_What you have to do_
Each line of the listing below should be restated word for word.

== Information supplied

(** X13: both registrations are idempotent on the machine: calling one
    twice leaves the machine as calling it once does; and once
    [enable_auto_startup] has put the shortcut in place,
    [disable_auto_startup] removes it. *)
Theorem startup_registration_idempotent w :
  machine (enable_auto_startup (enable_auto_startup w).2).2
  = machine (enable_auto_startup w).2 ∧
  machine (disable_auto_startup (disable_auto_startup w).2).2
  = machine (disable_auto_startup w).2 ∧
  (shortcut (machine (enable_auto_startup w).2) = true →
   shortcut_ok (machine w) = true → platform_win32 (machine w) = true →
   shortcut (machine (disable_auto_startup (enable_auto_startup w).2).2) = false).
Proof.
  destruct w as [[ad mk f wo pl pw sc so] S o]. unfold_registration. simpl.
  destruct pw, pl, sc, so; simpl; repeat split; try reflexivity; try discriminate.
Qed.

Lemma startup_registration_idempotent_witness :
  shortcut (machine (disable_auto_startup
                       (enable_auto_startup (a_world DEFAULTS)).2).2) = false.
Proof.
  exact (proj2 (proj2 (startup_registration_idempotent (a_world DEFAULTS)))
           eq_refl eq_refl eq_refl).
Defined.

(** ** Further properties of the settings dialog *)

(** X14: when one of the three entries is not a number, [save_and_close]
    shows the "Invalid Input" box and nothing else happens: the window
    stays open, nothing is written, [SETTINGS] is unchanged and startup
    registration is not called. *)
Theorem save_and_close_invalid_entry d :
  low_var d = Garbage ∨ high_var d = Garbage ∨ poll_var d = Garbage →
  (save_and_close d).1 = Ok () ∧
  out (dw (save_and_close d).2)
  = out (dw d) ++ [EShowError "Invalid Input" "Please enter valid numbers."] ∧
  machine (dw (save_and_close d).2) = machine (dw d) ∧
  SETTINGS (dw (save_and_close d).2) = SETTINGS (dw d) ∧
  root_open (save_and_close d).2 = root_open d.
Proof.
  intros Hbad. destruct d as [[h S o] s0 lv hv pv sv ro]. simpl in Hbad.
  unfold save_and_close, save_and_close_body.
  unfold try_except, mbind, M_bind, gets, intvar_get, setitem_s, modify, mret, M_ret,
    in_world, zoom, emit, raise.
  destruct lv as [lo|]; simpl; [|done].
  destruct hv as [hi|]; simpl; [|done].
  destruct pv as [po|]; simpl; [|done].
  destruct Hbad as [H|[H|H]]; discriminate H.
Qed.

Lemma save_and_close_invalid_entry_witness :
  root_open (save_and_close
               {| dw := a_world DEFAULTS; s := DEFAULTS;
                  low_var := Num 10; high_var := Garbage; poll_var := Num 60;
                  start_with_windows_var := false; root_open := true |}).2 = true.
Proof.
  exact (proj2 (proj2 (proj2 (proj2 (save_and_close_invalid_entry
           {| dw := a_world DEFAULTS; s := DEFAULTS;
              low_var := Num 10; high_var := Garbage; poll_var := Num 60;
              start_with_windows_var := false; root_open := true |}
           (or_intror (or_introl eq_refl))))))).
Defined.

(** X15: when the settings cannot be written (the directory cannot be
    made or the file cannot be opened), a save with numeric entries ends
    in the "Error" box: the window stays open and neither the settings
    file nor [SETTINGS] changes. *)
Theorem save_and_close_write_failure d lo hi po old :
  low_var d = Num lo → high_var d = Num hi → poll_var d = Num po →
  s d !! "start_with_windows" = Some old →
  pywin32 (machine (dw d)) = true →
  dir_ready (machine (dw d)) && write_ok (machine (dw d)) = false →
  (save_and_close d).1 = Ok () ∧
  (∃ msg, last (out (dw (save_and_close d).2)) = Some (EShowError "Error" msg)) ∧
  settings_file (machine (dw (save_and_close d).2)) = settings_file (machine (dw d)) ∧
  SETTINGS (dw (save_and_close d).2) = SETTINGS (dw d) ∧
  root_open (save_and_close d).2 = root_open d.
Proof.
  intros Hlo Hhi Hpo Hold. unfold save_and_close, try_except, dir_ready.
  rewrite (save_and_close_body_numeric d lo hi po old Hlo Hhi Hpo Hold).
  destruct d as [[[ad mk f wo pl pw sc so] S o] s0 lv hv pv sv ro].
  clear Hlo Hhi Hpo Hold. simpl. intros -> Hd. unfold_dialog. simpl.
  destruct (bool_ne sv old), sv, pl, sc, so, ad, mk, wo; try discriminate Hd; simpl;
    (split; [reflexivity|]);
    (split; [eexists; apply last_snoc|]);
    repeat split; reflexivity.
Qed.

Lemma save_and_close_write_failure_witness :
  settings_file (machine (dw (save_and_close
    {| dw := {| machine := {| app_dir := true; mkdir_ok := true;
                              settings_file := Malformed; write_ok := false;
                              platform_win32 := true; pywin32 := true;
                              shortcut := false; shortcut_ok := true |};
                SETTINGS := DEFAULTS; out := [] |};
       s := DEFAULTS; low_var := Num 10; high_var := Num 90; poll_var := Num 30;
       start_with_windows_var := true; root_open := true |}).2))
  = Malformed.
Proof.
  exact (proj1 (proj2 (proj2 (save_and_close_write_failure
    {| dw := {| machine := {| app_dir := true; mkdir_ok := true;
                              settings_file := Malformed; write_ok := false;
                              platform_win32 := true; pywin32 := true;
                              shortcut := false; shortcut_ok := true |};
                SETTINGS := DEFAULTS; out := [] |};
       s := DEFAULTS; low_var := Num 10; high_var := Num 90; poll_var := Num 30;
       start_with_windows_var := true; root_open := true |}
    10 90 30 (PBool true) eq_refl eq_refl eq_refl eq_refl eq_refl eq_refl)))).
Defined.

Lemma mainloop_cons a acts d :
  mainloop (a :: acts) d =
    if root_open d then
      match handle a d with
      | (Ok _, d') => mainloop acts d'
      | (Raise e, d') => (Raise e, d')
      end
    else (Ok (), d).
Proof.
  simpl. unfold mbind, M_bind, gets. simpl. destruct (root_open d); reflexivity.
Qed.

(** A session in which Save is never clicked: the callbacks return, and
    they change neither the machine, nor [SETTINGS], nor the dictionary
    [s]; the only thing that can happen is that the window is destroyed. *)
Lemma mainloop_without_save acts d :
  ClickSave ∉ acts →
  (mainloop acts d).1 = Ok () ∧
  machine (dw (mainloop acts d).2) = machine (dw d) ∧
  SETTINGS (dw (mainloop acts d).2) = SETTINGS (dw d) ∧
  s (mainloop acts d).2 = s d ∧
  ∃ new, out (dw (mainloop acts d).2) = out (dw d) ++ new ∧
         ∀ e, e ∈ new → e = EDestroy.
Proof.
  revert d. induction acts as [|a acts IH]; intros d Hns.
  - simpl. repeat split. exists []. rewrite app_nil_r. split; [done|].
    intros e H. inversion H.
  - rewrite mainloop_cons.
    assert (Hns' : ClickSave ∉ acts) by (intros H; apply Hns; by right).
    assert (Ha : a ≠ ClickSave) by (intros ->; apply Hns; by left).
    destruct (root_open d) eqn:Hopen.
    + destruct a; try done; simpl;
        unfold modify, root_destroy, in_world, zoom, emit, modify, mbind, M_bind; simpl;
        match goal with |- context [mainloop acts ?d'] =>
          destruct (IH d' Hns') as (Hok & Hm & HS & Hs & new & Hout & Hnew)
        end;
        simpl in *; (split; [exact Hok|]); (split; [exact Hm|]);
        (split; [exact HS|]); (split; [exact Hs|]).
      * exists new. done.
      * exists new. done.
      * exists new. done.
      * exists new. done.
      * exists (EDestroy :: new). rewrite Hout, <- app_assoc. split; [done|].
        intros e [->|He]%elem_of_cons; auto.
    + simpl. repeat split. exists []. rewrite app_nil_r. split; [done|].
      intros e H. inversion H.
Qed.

====

_Task solution_
(** X13: both registrations are idempotent on the machine: calling one
    twice leaves the machine as calling it once does; and once
    [enable_auto_startup] has put the shortcut in place,
    [disable_auto_startup] removes it. *)
Theorem startup_registration_idempotent w :
  machine (enable_auto_startup (enable_auto_startup w).2).2
  = machine (enable_auto_startup w).2 ∧
  machine (disable_auto_startup (disable_auto_startup w).2).2
  = machine (disable_auto_startup w).2 ∧
  (shortcut (machine (enable_auto_startup w).2) = true →
   shortcut_ok (machine w) = true → platform_win32 (machine w) = true →
   shortcut (machine (disable_auto_startup (enable_auto_startup w).2).2) = false).
Proof.
  destruct w as [[ad mk f wo pl pw sc so] S o]. unfold_registration. simpl.
  destruct pw, pl, sc, so; simpl; repeat split; try reflexivity; try discriminate.
Qed.

Lemma startup_registration_idempotent_witness :
  shortcut (machine (disable_auto_startup
                       (enable_auto_startup (a_world DEFAULTS)).2).2) = false.
Proof.
  exact (proj2 (proj2 (startup_registration_idempotent (a_world DEFAULTS)))
           eq_refl eq_refl eq_refl).
Defined.

(** ** Further properties of the settings dialog *)

(** X14: when one of the three entries is not a number, [save_and_close]
    shows the "Invalid Input" box and nothing else happens: the window
    stays open, nothing is written, [SETTINGS] is unchanged and startup
    registration is not called. *)
Theorem save_and_close_invalid_entry d :
  low_var d = Garbage ∨ high_var d = Garbage ∨ poll_var d = Garbage →
  (save_and_close d).1 = Ok () ∧
  out (dw (save_and_close d).2)
  = out (dw d) ++ [EShowError "Invalid Input" "Please enter valid numbers."] ∧
  machine (dw (save_and_close d).2) = machine (dw d) ∧
  SETTINGS (dw (save_and_close d).2) = SETTINGS (dw d) ∧
  root_open (save_and_close d).2 = root_open d.
Proof.
  intros Hbad. destruct d as [[h S o] s0 lv hv pv sv ro]. simpl in Hbad.
  unfold save_and_close, save_and_close_body.
  unfold try_except, mbind, M_bind, gets, intvar_get, setitem_s, modify, mret, M_ret,
    in_world, zoom, emit, raise.
  destruct lv as [lo|]; simpl; [|done].
  destruct hv as [hi|]; simpl; [|done].
  destruct pv as [po|]; simpl; [|done].
  destruct Hbad as [H|[H|H]]; discriminate H.
Qed.

Lemma save_and_close_invalid_entry_witness :
  root_open (save_and_close
               {| dw := a_world DEFAULTS; s := DEFAULTS;
                  low_var := Num 10; high_var := Garbage; poll_var := Num 60;
                  start_with_windows_var := false; root_open := true |}).2 = true.
Proof.
  exact (proj2 (proj2 (proj2 (proj2 (save_and_close_invalid_entry
           {| dw := a_world DEFAULTS; s := DEFAULTS;
              low_var := Num 10; high_var := Garbage; poll_var := Num 60;
              start_with_windows_var := false; root_open := true |}
           (or_intror (or_introl eq_refl))))))).
Defined.

(** X15: when the settings cannot be written (the directory cannot be
    made or the file cannot be opened), a save with numeric entries ends
    in the "Error" box: the window stays open and neither the settings
    file nor [SETTINGS] changes. *)
Theorem save_and_close_write_failure d lo hi po old :
  low_var d = Num lo → high_var d = Num hi → poll_var d = Num po →
  s d !! "start_with_windows" = Some old →
  pywin32 (machine (dw d)) = true →
  dir_ready (machine (dw d)) && write_ok (machine (dw d)) = false →
  (save_and_close d).1 = Ok () ∧
  (∃ msg, last (out (dw (save_and_close d).2)) = Some (EShowError "Error" msg)) ∧
  settings_file (machine (dw (save_and_close d).2)) = settings_file (machine (dw d)) ∧
  SETTINGS (dw (save_and_close d).2) = SETTINGS (dw d) ∧
  root_open (save_and_close d).2 = root_open d.
Proof.
  intros Hlo Hhi Hpo Hold. unfold save_and_close, try_except, dir_ready.
  rewrite (save_and_close_body_numeric d lo hi po old Hlo Hhi Hpo Hold).
  destruct d as [[[ad mk f wo pl pw sc so] S o] s0 lv hv pv sv ro].
  clear Hlo Hhi Hpo Hold. simpl. intros -> Hd. unfold_dialog. simpl.
  destruct (bool_ne sv old), sv, pl, sc, so, ad, mk, wo; try discriminate Hd; simpl;
    (split; [reflexivity|]);
    (split; [eexists; apply last_snoc|]);
    repeat split; reflexivity.
Qed.

Lemma save_and_close_write_failure_witness :
  settings_file (machine (dw (save_and_close
    {| dw := {| machine := {| app_dir := true; mkdir_ok := true;
                              settings_file := Malformed; write_ok := false;
                              platform_win32 := true; pywin32 := true;
                              shortcut := false; shortcut_ok := true |};
                SETTINGS := DEFAULTS; out := [] |};
       s := DEFAULTS; low_var := Num 10; high_var := Num 90; poll_var := Num 30;
       start_with_windows_var := true; root_open := true |}).2))
  = Malformed.
Proof.
  exact (proj1 (proj2 (proj2 (save_and_close_write_failure
    {| dw := {| machine := {| app_dir := true; mkdir_ok := true;
                              settings_file := Malformed; write_ok := false;
                              platform_win32 := true; pywin32 := true;
                              shortcut := false; shortcut_ok := true |};
                SETTINGS := DEFAULTS; out := [] |};
       s := DEFAULTS; low_var := Num 10; high_var := Num 90; poll_var := Num 30;
       start_with_windows_var := true; root_open := true |}
    10 90 30 (PBool true) eq_refl eq_refl eq_refl eq_refl eq_refl eq_refl)))).
Defined.

Lemma mainloop_cons a acts d :
  mainloop (a :: acts) d =
    if root_open d then
      match handle a d with
      | (Ok _, d') => mainloop acts d'
      | (Raise e, d') => (Raise e, d')
      end
    else (Ok (), d).
Proof.
  simpl. unfold mbind, M_bind, gets. simpl. destruct (root_open d); reflexivity.
Qed.

(** A session in which Save is never clicked: the callbacks return, and
    they change neither the machine, nor [SETTINGS], nor the dictionary
    [s]; the only thing that can happen is that the window is destroyed. *)
Lemma mainloop_without_save acts d :
  ClickSave ∉ acts →
  (mainloop acts d).1 = Ok () ∧
  machine (dw (mainloop acts d).2) = machine (dw d) ∧
  SETTINGS (dw (mainloop acts d).2) = SETTINGS (dw d) ∧
  s (mainloop acts d).2 = s d ∧
  ∃ new, out (dw (mainloop acts d).2) = out (dw d) ++ new ∧
         ∀ e, e ∈ new → e = EDestroy.
Proof.
  revert d. induction acts as [|a acts IH]; intros d Hns.
  - simpl. repeat split. exists []. rewrite app_nil_r. split; [done|].
    intros e H. inversion H.
  - rewrite mainloop_cons.
    assert (Hns' : ClickSave ∉ acts) by (intros H; apply Hns; by right).
    assert (Ha : a ≠ ClickSave) by (intros ->; apply Hns; by left).
    destruct (root_open d) eqn:Hopen.
    + destruct a; try done; simpl;
        unfold modify, root_destroy, in_world, zoom, emit, modify, mbind, M_bind; simpl;
        match goal with |- context [mainloop acts ?d'] =>
          destruct (IH d' Hns') as (Hok & Hm & HS & Hs & new & Hout & Hnew)
        end;
        simpl in *; (split; [exact Hok|]); (split; [exact Hm|]);
        (split; [exact HS|]); (split; [exact Hs|]).
      * exists new. done.
      * exists new. done.
      * exists new. done.
      * exists new. done.
      * exists (EDestroy :: new). rewrite Hout, <- app_assoc. split; [done|].
        intros e [->|He]%elem_of_cons; auto.
    + simpl. repeat split. exists []. rewrite app_nil_r. split; [done|].
      intros e H. inversion H.
Qed.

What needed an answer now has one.